Si terminaba dejándolo lisiado, me enfrentaría a diez años o más tras las rejas.
Viola también llevaba a mi hijo, y ninguna madre en su sano juicio querría que su bebé creciera sin padre.
Por supuesto, Viola instintivamente se había levantado para detenerme.
Pero Anna, sentada a su lado, hizo que Viola volviera a sentarse.
Mi mano derecha temblaba en el aire mientras dudaba sobre estrellarla contra la cara de Deacon.
En ese momento, los clientes de las mesas cercanas no pudieron soportarlo más.
—Algo anda seriamente mal con este tipo.
Se acerca y dice cosas asquerosas mientras la gente intenta comer.
—¿Por qué esas dos mujeres no intentan detener esto?
Una de ellas parece ser la esposa de ese tipo, ¿verdad?
¿Acaso quiere que su marido vaya a la cárcel?
Deacon ignoró los comentarios de todos los demás y siguió gritándome sin vergüenza.
—¡Vamos!
¡Golpéame si tienes agallas!
Una vez que estés encerrado, pasarás al menos diez años dentro.
Cuando me recupere de mis heridas, ¡volveré a acostarme con tu esposa, jajajaja!

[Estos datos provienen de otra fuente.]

(** * Notebook glue code of the Azure Cognitive Search / Azure OpenAI accelerator

    A shallow embedding of the Python cells of
    - [04-Complex-Docs.ipynb]  (index upload loop, the documents built
      from the search results, token counting, strategy selection and the
      loading of the chain),
    - [06-TabularDataQA.ipynb] (the five-attempt retry loop and the
      evaluation of the answer on the dataframe),
    - [09-API-Search.ipynb]    (the two agent tools, the two-attempt
      retry loop and [printmd]),
    together with the properties the specification states about them
    (Part II) and further properties of the cells (Part III).

    Python [int] is [Z]; Python [float] is IEEE binary64, taken from the
    standard library's [SpecFloat]; [str] is [string]; a [dict] literal whose
    order is observable is an association list.  Calls that leave the
    notebook (HTTP, the embedding model, the completion model, the agent
    executor) are answered by oracles that see the whole history of earlier
    calls; every such call is appended to a trace. *)

From Stdlib Require Import ZArith QArith List String Ascii Bool Lia.
From Stdlib Require Import DecimalString DecimalZ DecimalPos.
From Stdlib Require Import Permutation.
From Stdlib Require Import Floats.SpecFloat.
Import ListNotations.

Set Implicit Arguments.
Local Open Scope string_scope.
Local Open Scope Z_scope.

(* ================================================================== *)
(** * Part I.  The embedding                                           *)
(* ================================================================== *)

(** ** A fragment of Python *)
Module Py.

(** An exception object: its class name, whether the class derives from
    [Exception] (as opposed to [BaseException] only, like
    [KeyboardInterrupt]), and what [str(e)] gives. *)
Record exn : Type := mk_exn
  { exn_class : string;
    exn_is_Exception : bool;
    exn_str : string }.

(** The result of evaluating an expression or a call. *)
Inductive outcome (A : Type) : Type :=
| Returns (a : A)
| Raises (e : exn).
Arguments Raises {A} e.

(** The two kinds of object a tool of notebook 09 can hand back. *)
Inductive value : Type :=
| VStr (s : string)
| VExc (e : exn).

Definition is_str (v : value) : bool :=
  match v with VStr _ => true | VExc _ => false end.

(** What a cell can observe and change outside its variables: the trace
    of external calls (oldest first) and the lines printed so far. *)
Record World (E : Type) : Type := mk_World
  { trace : list E;
    stdout : list string }.

Definition initial_world {E : Type} : World E := mk_World [] [].

(** State and exception monad of a cell body over a state [S]. *)
Definition M (S A : Type) : Type := S -> outcome A * S.

Definition ret {S A} (a : A) : M S A := fun w => (Returns a, w).

Definition raise {S A} (e : exn) : M S A := fun w => (Raises e, w).

Definition bind {S A B} (c : M S A) (k : A -> M S B) : M S B :=
  fun w => match c w with
           | (Returns a, w') => k a w'
           | (Raises e, w') => (Raises e, w')
           end.

(** Evaluate an expression that may raise. *)
Definition eval {S A} (o : outcome A) : M S A := fun w => (o, w).

(** Update the state. *)
Definition modify {S} (f : S -> S) : M S unit := fun w => (Returns tt, f w).

(** [try: body  except Exception as e: handler e].  A [BaseException] that
    is not an [Exception] is not caught. *)
Definition try_except_Exception {S A} (body : M S A) (handler : exn -> M S A)
  : M S A :=
  fun w => match body w with
           | (Returns a, w') => (Returns a, w')
           | (Raises e, w') =>
               if exn_is_Exception e then handler e w' else (Raises e, w')
           end.

(** [try: body  except: handler] catches everything. *)
Definition try_except_all {S A} (body : M S A) (handler : M S A) : M S A :=
  fun w => match body w with
           | (Returns a, w') => (Returns a, w')
           | (Raises _, w') => handler w'
           end.

(** An external call: the oracle answers from the history and the
    argument, and the call is recorded. *)
Definition external {E A} (ev : E) (answer : list E -> outcome A)
  : M (World E) A :=
  fun w => (answer (trace w), mk_World (trace w ++ [ev]) (stdout w)).

(** [print(line)] *)
Definition print {E} (line : string) : M (World E) unit :=
  fun w => (Returns tt, mk_World (trace w) (stdout w ++ [line])).

(** [d[key]] for a dictionary written as a literal; the last binding of a
    key wins. *)
Fixpoint dict_get (d : list (string * string)) (key : string) : option string :=
  match d with
  | [] => None
  | (k, v) :: rest =>
      match dict_get rest key with
      | Some v' => Some v'
      | None => if (k =? key)%string then Some v else None
      end
  end.

(** [str(n)] for an [int]. *)
Definition str_of_int (n : Z) : string := NilZero.string_of_int (Z.to_int n).

(** *** binary64 arithmetic *)

Definition prec : Z := 53.
Definition emax : Z := 1024.

Definition float : Type := spec_float.

(** The literal [0.9], i.e. the double [0x1.ccccccccccccdp-1]. *)
Definition float_0_9 : float := S754_finite false 8106479329266893 (-53).
(** The chunks a running recorder delivers: the world changes in
    [audioChunksRef] only, which gains the chunks that are not empty. *)
Lemma run_dataAvailable_chunks `{Platform} (datas : list Blob) (w : World) (mr : nat)
    (r : MediaRecorder) (h : Handlers) :
  recorders (host w) !! mr = Some r → mr_state r ≠ inactive →
  mr_handlers r = Some h →
  let w1 := run (dataAvailable mr <$> datas) w in
  audioChunksRef (refs w1) =
    audioChunksRef (refs w) ++ List.filter (λ d, 0 <? blobSize d) datas ∧
  mediaRecorderRef (refs w1) = mediaRecorderRef (refs w) ∧
  streamRef (refs w1) = streamRef (refs w) ∧
  host w1 = host w ∧ hooks w1 = hooks w ∧ props w1 = props w ∧
  delivered w1 = delivered w.
Proof.
  revert w. induction datas as [|d datas IH]; intros w Hr Hs Hh; cbn zeta.
  - cbn. rewrite app_nil_r. repeat split.
  - change (run (dataAvailable mr <$> d :: datas) w)
      with (run (dataAvailable mr <$> datas) (step (dataAvailable mr d) w)).
    rewrite (step_dataAvailable w mr r h d Hr Hs Hh). cbn [List.filter].
    destruct (0 <? blobSize d) eqn:Hd.
    + destruct (IH (withRefs (λ r, refs_audioChunks (audioChunksRef r ++ [d]) r) w)
                  Hr Hs Hh) as (Hc & Hrest).
      split; [|exact Hrest].
      rewrite Hc. cbn. rewrite <- app_assoc. reflexivity.
    + exact (IH w Hr Hs Hh).
Qed.
(** * yearly_contribution_text: text rendered on a 7 x 52 contribution grid

    A shallow embedding of [yearly_contribution_text.py] and the properties
    of its rasterizer ([build_bitmap]), of its date mapping and of its driver
    ([write_string_to_git], the [__main__] block).

    Conventions of the embedding.
    - A Python [str] is a [string]; its characters are read as the code
      points 0..255, on which [lower] below is [str.lower] exactly. Beyond
      this range [str.lower] can make a text longer (U+0130 becomes two
      characters), and the code lowers before it cuts: a statement that
      bounds the length of a text bounds the length of the lowered text.
    - A Python [int] is a [Z]; [len] is [Z.of_nat] of a length.
    - A Python exception ([IndexError] on a list or a string index) is the
      [None] of an [option]; every theorem that says the code returns
      something proves that the result is a [Some].
    - A [datetime.date] is its proleptic Gregorian ordinal
      ([date.toordinal()]), a [Z]; adding a [timedelta] of [n] days adds [n].
    - The driver runs in a small monad [M]: its state is the list of the
      [subprocess.run] calls made so far, its results are a value, a
      [sys.exit] or an uncaught exception. What [git] answers is a parameter
      of the driver. *)

From Stdlib Require Import ZArith List String Ascii Bool Lia Sorted.
From Equations Require Import Equations.
Import ListNotations.

Local Open Scope string_scope.
Local Open Scope Z_scope.

(** ** Python strings *)

Module Str.

(** [str.lower] on one code point below 256: the letters A-Z and the Latin-1
    capitals U+00C0..U+00DE (the multiplication sign U+00D7 is no letter)
    move 32 places up, everything else stays. *)
Definition lower_char (c : ascii) : ascii :=
  let n := nat_of_ascii c in
  if ((65 <=? n) && (n <=? 90))%nat
     || ((192 <=? n) && (n <=? 222) && negb (n =? 215))%nat
  then ascii_of_nat (n + 32)
  else c.

(** [s.lower()] *)
Fixpoint lower (s : string) : string :=
  match s with
  | EmptyString => EmptyString
  | String c s' => String (lower_char c) (lower s')
  end.

(** The first [n] characters of [s]. *)
Fixpoint take (n : nat) (s : string) : string :=
  match n, s with
  | O, _ => EmptyString
  | S _, EmptyString => EmptyString
  | S n', String c s' => String c (take n' s')
  end.

(** [s[:n]]: a negative bound counts from the end of the string. *)
Definition slice_to (n : Z) (s : string) : string :=
  if n <? 0
  then take (Z.to_nat (Z.of_nat (String.length s) + n)) s
  else take (Z.to_nat n) s.

(** ["".join(l)] *)
Definition join (l : list string) : string :=
  fold_right String.append EmptyString l.

(** [s * n]: [n] copies of [s], none when [n <= 0]. *)
Definition mul (s : string) (n : Z) : string :=
  join (repeat s (Z.to_nat n)).
Lemma match_here_Opt_inv (c0 : ascii) (s : string) (pos : nat) (caps : Captures)
    (k : string -> nat -> Captures -> option nat) (e : nat) :
  match_here (Opt (Lit c0)) s pos caps k = Some e ->
  (∃ s', s = String c0 s' ∧ k s' (S pos) caps = Some e) ∨ k s pos caps = Some e.
Proof.
  cbn [match_here class_matches]. destruct s as [|c s']; [by right|].
  destruct (Ascii.eqb c0 c) eqn:Hc; [|by right]. apply Ascii.eqb_eq in Hc as <-.
  destruct (k s' (S pos) caps) eqn:Hk; [|by right]. intros [= <-]. left. by exists s'.
Qed.

(** What the register, its digits and the closing bar match, once the sign
    and the opening bar were read. *)
Lemma register_digits_inv (x : ascii) (s : string) (pos : nat) (bar sign : string)
    (k : string -> nat -> Captures -> option nat) (e : nat) :
  match_here (Cat (Group 3 (Cat (One (Lit x)) (Plus Digit09))) (Group 4 (Backref 2)))
    s pos [(2, bar); (1, sign)] k = Some e ->
  ∃ d ds rest caps,
    s = String x (String d ds +:+ bar +:+ rest)
    ∧ StdString.isdigit d = true ∧ all_digits ds = true
    ∧ k rest (pos + (String.length s - String.length rest)) caps = Some e.
Proof.
  intros H. rewrite match_here_Cat, match_here_Group, match_here_Cat in H.
  destruct s as [|c s3]; [done|]. cbn [match_here class_matches] in H.
  destruct (Ascii.eqb x c) eqn:Hx; [|done]. apply Ascii.eqb_eq in Hx as <-.
  destruct s3 as [|d s4]; [done|].
  destruct (StdString.isdigit d) eqn:Hd; [|done].
  apply match_star_inv in H as (ds & rest0 & -> & Hds & H).
  cbn [captured Nat.eqb] in H.
  destruct (String.prefix bar rest0) eqn:Hp; [|done].
  apply prefix_split in Hp.
  eexists d, ds, (StdString.substr rest0 (String.length bar)), _.
  split_and!; [by rewrite <- Hp | done | by rewrite all_digits_all_match |].
  etrans; [|exact H]. f_equal.
  apply (f_equal String.length) in Hp. rewrite string_length_app in Hp. string_lengths.
Qed.

Lemma register_bar_inv (x : ascii) (s : string) (pos : nat) (sign : string)
    (k : string -> nat -> Captures -> option nat) (e : nat) :
  match_here (Cat (Group 2 (Opt (Lit "|"%char)))
                (Cat (Group 3 (Cat (One (Lit x)) (Plus Digit09))) (Group 4 (Backref 2))))
    s pos [(1, sign)] k = Some e ->
  ∃ (absolute : bool) d ds rest caps,
    s = (if absolute then "|" else EmptyString)
        +:+ String x (String d ds +:+ (if absolute then "|" else EmptyString) +:+ rest)
    ∧ StdString.isdigit d = true ∧ all_digits ds = true
    ∧ k rest (pos + (String.length s - String.length rest)) caps = Some e.
Proof.
  intros H. rewrite match_here_Cat, match_here_Group in H.
  apply match_here_Opt_inv in H as [(s' & -> & H)|H].
  - replace (S pos - pos) with 1 in H by lia. cbn [StdString.substr0] in H.
    apply register_digits_inv in H as (d & ds & rest & caps & -> & Hd & Hds & H).
    exists true, d, ds, rest, caps. split_and!; [done..|].
    etrans; [|exact H]. f_equal. string_lengths.
  - rewrite Nat.sub_diag in H. cbn [StdString.substr0] in H.
    apply register_digits_inv in H as (d & ds & rest & caps & -> & Hd & Hds & H).
    by exists false, d, ds, rest, caps.
Qed.

Lemma register_pattern_inv (x : ascii) (s : string) (pos : nat)
    (k : string -> nat -> Captures -> option nat) (e : nat) :
  match_here (register_pattern x) s pos [] k = Some e ->
  ∃ (negated absolute : bool) d ds rest caps,
    s = (if negated then "-" else EmptyString)
        +:+ (if absolute then "|" else EmptyString)
        +:+ String x (String d ds +:+ (if absolute then "|" else EmptyString) +:+ rest)
    ∧ StdString.isdigit d = true ∧ all_digits ds = true
    ∧ k rest (pos + (String.length s - String.length rest)) caps = Some e.
Proof.
  unfold register_pattern. rewrite match_here_Cat, match_here_Group. intros H.
  apply match_here_Opt_inv in H as [(s' & -> & H)|H].
  - replace (S pos - pos) with 1 in H by lia. cbn [StdString.substr0] in H.
    apply register_bar_inv in H as (absolute & d & ds & rest & caps & -> & Hd & Hds & H).
    exists true, absolute, d, ds, rest, caps. split_and!; [done..|].
    etrans; [|exact H]. f_equal. destruct absolute; string_lengths.
  - rewrite Nat.sub_diag in H. cbn [StdString.substr0] in H.
    apply register_bar_inv in H as (absolute & d & ds & rest & caps & -> & Hd & Hds & H).
    by exists false, absolute, d, ds, rest, caps.
Qed.

Lemma string_length_nil (s : string) : String.length s = 0 -> s = EmptyString.
Proof. by destruct s. Qed.

(** The three register tests hold on decorated registers only. *)
Lemma form_pattern_inv (form : RegisterForm) (x : ascii) (token : string) :
  match_here (form_pattern form x) token 0 [] (fun _ e _ => Some e)
  = Some (String.length token) ->
  ∃ negated absolute d ds,
    token = decorated_register form negated absolute x (String d ds)
    ∧ StdString.isdigit d = true ∧ all_digits ds = true.
Proof.
  destruct form; unfold form_pattern.
  - intros (negated & absolute & d & ds & rest & caps & -> & Hd & Hds & [= H])%register_pattern_inv.
    assert (rest = EmptyString) as ->.
    { apply string_length_nil.
      destruct negated, absolute; string_lengths_in H; lia. }
    exists negated, absolute, d, ds. split; [|done]. unfold decorated_register.
    by destruct negated, absolute.
  - rewrite match_here_Cat. destruct token as [|c t]; [done|].
    cbn [match_here class_matches]. destruct (Ascii.eqb "[" c) eqn:Hc; [|done].
    apply Ascii.eqb_eq in Hc as <-.
    intros (negated & absolute & d & ds & rest & caps & -> & Hd & Hds & [= H])%register_pattern_inv.
    assert (rest = EmptyString) as ->.
    { apply string_length_nil.
      destruct negated, absolute; string_lengths_in H; lia. }
    exists negated, absolute, d, ds. split; [|done]. unfold decorated_register.
    by destruct negated, absolute.
  - rewrite match_here_Cat.
    intros (negated & absolute & d & ds & rest & caps & -> & Hd & Hds & H)%register_pattern_inv.
    destruct rest as [|c rest]; [done|]. cbn [match_here class_matches] in H.
    destruct (Ascii.eqb "]" c) eqn:Hc; [|done]. apply Ascii.eqb_eq in Hc as <-.
    injection H as H.
    assert (rest = EmptyString) as ->.
    { apply string_length_nil.
      destruct negated, absolute; string_lengths_in H; lia. }
    exists negated, absolute, d, ds. split; [|done]. unfold decorated_register.
    by destruct negated, absolute.
Qed.

Lemma single_register_inv (x : ascii) (token : string) :
  (Z.of_nat (String.length token) <= INT_MAX)%Z ->
  full_match (form_pattern Alone x) token
  || full_match (form_pattern PairStart x) token
  || full_match (form_pattern PairEnd x) token = true ->
  ∃ form negated absolute d ds,
    token = decorated_register form negated absolute x (String d ds)
    ∧ StdString.isdigit d = true ∧ all_digits ds = true.
Proof.
  intros Hlen Hm.
  assert (Hform : ∃ form, full_match (form_pattern form x) token = true).
  { apply orb_true_iff in Hm as [Hm|Hm]; [|by exists PairEnd].
    apply orb_true_iff in Hm as [Hm|Hm]; [by exists Alone | by exists PairStart]. }
  destruct Hform as [form Hform]. apply full_match_spec in Hform; [|done].
  apply form_pattern_inv in Hform as (negated & absolute & d & ds & ? & ? & ?).
  by exists form, negated, absolute, d, ds.
Qed.
Lemma cells_lower_sum (rw hw : list string) (D : matrix) :
  edit_matrix rw hw D →
  ∀ s i j, i + j = s → i ≤ length rw → j ≤ length hw →
    (Z.abs (Z.of_nat i - Z.of_nat j) ≤ cell D i j)%Z.
Proof.
  intros (Hsh & [Hcol Hrow] & Hrec) s.
  induction s as [s IH] using lt_wf_ind. intros i j Hs Hi Hj.
  destruct (decide (i = 0)) as [->|Hi0]; [rewrite Hrow by done; lia|].
  destruct (decide (j = 0)) as [->|Hj0]; [rewrite Hcol by done; lia|].
  rewrite Hrec by lia. unfold recurrence.
  pose proof (IH (i - 1 + (j - 1)) ltac:(lia) (i - 1) (j - 1) eq_refl
                ltac:(lia) ltac:(lia)).
  pose proof (IH (i + (j - 1)) ltac:(lia) i (j - 1) eq_refl
                ltac:(lia) ltac:(lia)).
  pose proof (IH (i - 1 + j) ltac:(lia) (i - 1) j eq_refl
                ltac:(lia) ltac:(lia)).
  destruct (same_word rw hw i j); lia.
Qed.

(** Whenever [calculations] returns, the distance lies between the
    difference of the two word counts and three times their sum, and it
    has the parity of their sum. *)
Theorem distance_bounds_and_parity (fuel : nat) (reference hypothesis : string)
    (r : breakdown) :
  calculations fuel (Str reference) (Str hypothesis) = Ret r →
  let m := Z.of_nat (length (split reference)) in
  let n := Z.of_nat (length (split hypothesis)) in
  (Z.abs (m - n) ≤ ld r ≤ 3 * (m + n))%Z
  ∧ Z.even (ld r) = Z.even (m + n).
Proof.
  intros Hr m n. destruct (calculations_ret _ _ _ _ Hr) as (D & HD & -> & _).
  pose proof (cells_lower_sum _ _ D HD _ _ _ eq_refl (Nat.le_refl _)
                (Nat.le_refl _)).
  pose proof (cells_bounded_sum _ _ D HD _ _ _ eq_refl (Nat.le_refl _)
                (Nat.le_refl _)).
  destruct (cells_parity_sum _ _ D HD _ _ _ eq_refl (Nat.le_refl _)
              (Nat.le_refl _)) as [k Hk].
  split; [subst m n; lia|].
  rewrite Hk, Z.even_add_mul_2. f_equal. subst m n. lia.
Qed.

Lemma distance_bounds_and_parity_witness :
  let r := Breakdown (Finite (3 # 2)) 3 2 1 2 0 ["a"] ["a"; "b"] [] in
  calculations 3 (Str "a b") (Str "a") = Ret r
  ∧ (Z.abs (2 - 1) ≤ ld r ≤ 3 * (2 + 1))%Z
  ∧ Z.even (ld r) = Z.even (2 + 1).
Proof.
  split; [vm_compute; reflexivity|].
  apply (distance_bounds_and_parity 3 "a b" "a"). vm_compute. reflexivity.
Defined.

Lemma same_word_sym (rw hw : list string) (i j : nat) :
  same_word rw hw i j = same_word hw rw j i.
Proof.
  unfold same_word.
  destruct (rw !! (i - 1)), (hw !! (j - 1)); try done. apply String.eqb_sym.
Qed.

(** The matrix of the swapped arguments is the transposed matrix. *)
Lemma edit_matrix_transpose (rw hw : list string) (D D' : matrix) :
  edit_matrix rw hw D → edit_matrix hw rw D' →
  ∀ s i j, i + j = s → i ≤ length rw → j ≤ length hw →
    cell D i j = cell D' j i.
Proof.
  intros (_ & [Hcol Hrow] & Hrec) (_ & [Hcol' Hrow'] & Hrec') s.
  induction s as [s IH] using lt_wf_ind. intros i j Hs Hi Hj.
  destruct (decide (i = 0)) as [->|Hi0]; [by rewrite Hrow, Hcol'|].
  destruct (decide (j = 0)) as [->|Hj0]; [by rewrite Hcol, Hrow'|].
  rewrite Hrec, Hrec' by lia. unfold recurrence.
  rewrite (same_word_sym rw hw).
  rewrite (IH (i - 1 + (j - 1)) ltac:(lia) (i - 1) (j - 1) eq_refl
             ltac:(lia) ltac:(lia)).
  rewrite (IH (i + (j - 1)) ltac:(lia) i (j - 1) eq_refl
             ltac:(lia) ltac:(lia)).
  rewrite (IH (i - 1 + j) ltac:(lia) (i - 1) j eq_refl
             ltac:(lia) ltac:(lia)).
  destruct (same_word hw rw j i); lia.
Qed.

(** The distance does not depend on which text is the reference: when
    [calculations] returns on a pair and on the swapped pair, the two
    distances are equal. *)
Theorem distance_symmetric (fuel fuel' : nat) (reference hypothesis : string)
    (r r' : breakdown) :
  calculations fuel (Str reference) (Str hypothesis) = Ret r →
  calculations fuel' (Str hypothesis) (Str reference) = Ret r' →
  ld r = ld r'.
Proof.
  intros Hr Hr'.
  destruct (calculations_ret _ _ _ _ Hr) as (D & HD & -> & _).
  destruct (calculations_ret _ _ _ _ Hr') as (D' & HD' & -> & _).
  by eapply edit_matrix_transpose.
Qed.

Lemma distance_symmetric_witness :
  let r := Breakdown (Finite (3 # 2)) 3 2 1 2 0 ["a"] ["a"; "b"] [] in
  let r' := Breakdown (Finite 3) 3 1 2 1 0 ["a"; "b"] ["a"] [] in
  calculations 3 (Str "a b") (Str "a") = Ret r
  ∧ calculations 3 (Str "a") (Str "a b") = Ret r'
  ∧ ld r = ld r'.
Proof.
  split; [vm_compute; reflexivity|]. split; [vm_compute; reflexivity|].
  apply (distance_symmetric 3 3 "a b" "a"); vm_compute; reflexivity.
Defined.

(** A cell is zero exactly on the diagonal below equal prefixes. *)
Lemma cell_zero_iff (rw hw : list string) (D : matrix) :
  edit_matrix rw hw D →
  ∀ s i j, i + j = s → i ≤ length rw → j ≤ length hw →
    cell D i j = 0%Z ↔ i = j ∧ take i rw = take j hw.
Proof.
  intros HD. pose proof HD as (_ & [Hcol Hrow] & Hrec). intros s.
  induction s as [s IH] using lt_wf_ind. intros i j Hs Hi Hj.
  destruct i as [|i].
  { rewrite Hrow by done. split; [intros ?|intros [<- _]; done].
    assert (j = 0) as -> by lia. done. }
  destruct j as [|j].
  { rewrite Hcol by done. split; [lia | intros [? _]; lia]. }
  destruct (lookup_lt_is_Some_2 rw i) as [a Ha]; [lia|].
  destruct (lookup_lt_is_Some_2 hw j) as [b Hb]; [lia|].
  rewrite (take_S_r _ _ _ Ha), (take_S_r _ _ _ Hb).
  rewrite Hrec by lia. unfold recurrence, same_word. cbn.
  rewrite !Nat.sub_0_r, Ha, Hb.
  destruct (String.eqb_spec a b) as [->|Hab].
  - rewrite (IH (i + j) ltac:(lia) i j eq_refl ltac:(lia) ltac:(lia)).
    split.
    + intros [-> ->]. done.
    + intros [[= ->] Heq]. by apply app_inj_tail in Heq as [-> _].
  - pose proof (cells_bounded_sum rw hw D HD _ i j eq_refl
                  ltac:(lia) ltac:(lia)).
    pose proof (cells_bounded_sum rw hw D HD _ (S i) j eq_refl
                  ltac:(lia) ltac:(lia)).
    pose proof (cells_bounded_sum rw hw D HD _ i (S j) eq_refl
                  ltac:(lia) ltac:(lia)).
    split; [lia|]. intros [_ Heq]. by apply app_inj_tail in Heq as [_ ?].
Qed.

(** Whenever [calculations] returns, the distance is zero exactly when
    the two texts have the same words in the same order. *)
Theorem distance_zero_iff_same_words (fuel : nat) (reference hypothesis : string)
    (r : breakdown) :
  calculations fuel (Str reference) (Str hypothesis) = Ret r →
  ld r = 0%Z ↔ split reference = split hypothesis.
Proof.
  intros Hr. destruct (calculations_ret _ _ _ _ Hr) as (D & HD & -> & _).
  rewrite (cell_zero_iff _ _ D HD _ _ _ eq_refl (Nat.le_refl _) (Nat.le_refl _)).
  rewrite !take_ge by done. split; [by intros [_ ?]|]. by intros ->.
Qed.

Lemma distance_zero_iff_same_words_witness :
  let r := Breakdown (Finite 0) 0 2 0 0 0 [] [] [] in
  calculations 2 (Str "no  one") (Str " no one") = Ret r
  ∧ (ld r = 0%Z ↔ split "no  one" = split " no one").
Proof.
  split; [vm_compute; reflexivity|].
  apply (distance_zero_iff_same_words 2 "no  one" " no one").
  vm_compute. reflexivity.
Defined.

End Distance.

(** ** Inputs on which the backtrace ends, and inputs on which it does not *)

Section Families.

Import Py Np Metrics Spec.
Lemma extract_all_located (c1 c2 c3 : PageElement) :
  extract_all [(performance_by_period, Some c1);
               (performance_top_stocks, Some c2);
               (performance_bottom_stocks, Some c3)] =
  let? data_1 := performance_per_periods (Bs4.find_all "td" c1) in
  let? data_2 := _stock_performers_ws c2 in
  let? data_3 := _stock_performers_ws c3 in
  Return (Some [(performance_by_period, PyDict data_1);
                (performance_top_stocks, of_optional data_2);
                (performance_bottom_stocks, of_optional data_3)]).
Proof. reflexivity. Qed.

(** [_stock_performers_ws] returns [None] exactly on a container without
    rows, and the only exception it raises is the ValueError of pandas. *)
Lemma _stock_performers_ws_cases (data : PageElement) :
  (exists o, _stock_performers_ws data = Return o /\
             (o = None <-> Bs4.find_all "tr" data = [])) \/
  _stock_performers_ws data = Raise ValueError.
Proof.
  rewrite _stock_performers_ws_rows.
  destruct (Bs4.find_all "tr" data) as [|row0 rest].
  - left. exists None. tauto.
  - unfold Pd.DataFrame_. destruct (map row_cells rest) as [|r rs].
    + left. eexists. split; [reflexivity|]. split; discriminate.
    + destruct (List.length (row_cells row0) =? Pd.width (r :: rs)).
      * left. eexists. split; [reflexivity|]. split; discriminate.
      * now right.
Qed.

Lemma performance_per_periods_cases (data : list PageElement) :
  (exists data_1, performance_per_periods data = Return data_1) \/
  performance_per_periods data = Raise IndexError.
Proof.
  rewrite performance_per_periods_spec.
  destruct (Nat.even (List.length data)); eauto.
Qed.

(* ===================================================================== *)
(** * The claims *)
(* ===================================================================== *)

(** C1, as the spec states it, fails: on a page whose gainers block has
    contents but no table row, [_sp500] returns a bundle whose gainers slot
    holds [None] while the two other slots hold data. *)
Lemma C1_partial_bundle :
  fst (_sp500 (Sample.serving Sample.page_no_gainer_rows)) =
  Return (Some [("performance",
                 PyDict [("1 Day", "+1.2%"); ("1 Year", "+15.0%")]);
                ("ByIndexGainers", PyNone);
                ("ByIndexDecliners",
                 PyDataFrame {| Pd.columns := ["Name"; "Last"];
                                Pd.values := [[Some "CCC"; Some "2.0"]] |})]).
Proof. vm_compute. reflexivity. Qed.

¡Esto era absolutamente insoportable!
¡Como hombre, no podía tolerar esto más, sin importar qué!
Pero justo cuando estaba a punto de golpear…
¡Smack!
Una bofetada brutal resonó en la cara de Deacon.
El golpe fue tan fuerte que Deacon se desplomó en el suelo.
Me volví para ver que la persona que había abofeteado a Deacon no era un tipo grande y duro, ¡sino Leslie!
—Leslie…
Estaba sorprendido.
Qué timing perfecto para un rescate.
—¡¿Quién es esa?!
¡¿Quién demonios me golpeó?!
Deacon se apresuró a levantarse del suelo.
¡Leslie lo abofeteó de nuevo!
¡Smack!
Leslie lo reprendió:
—Deacon Armisen, ¡estas dos bofetadas son lecciones que te estoy dando en nombre de tus padres!
Has estado vivo por más de veinte años, pero no tienes modales ni vergüenza en absoluto.
Gideon fue lo suficientemente amable y generoso como para dejarte ir antes.
Pero ahora lo estás pateando mientras está caído y diciendo cosas tan viles.
¿No sientes ninguna vergüenza?
Deacon nunca esperó que Leslie, la hermosa ejecutiva, lo golpeara con tanta fuerza.
Siempre había asumido que Leslie era una mujer débil e indefensa que no podía defenderse.
Deacon se sujetó la cara y sintió el impulso de devolver la bofetada a Leslie, pero no se atrevió.
¡Sería humillante si perdiera una pelea contra ella!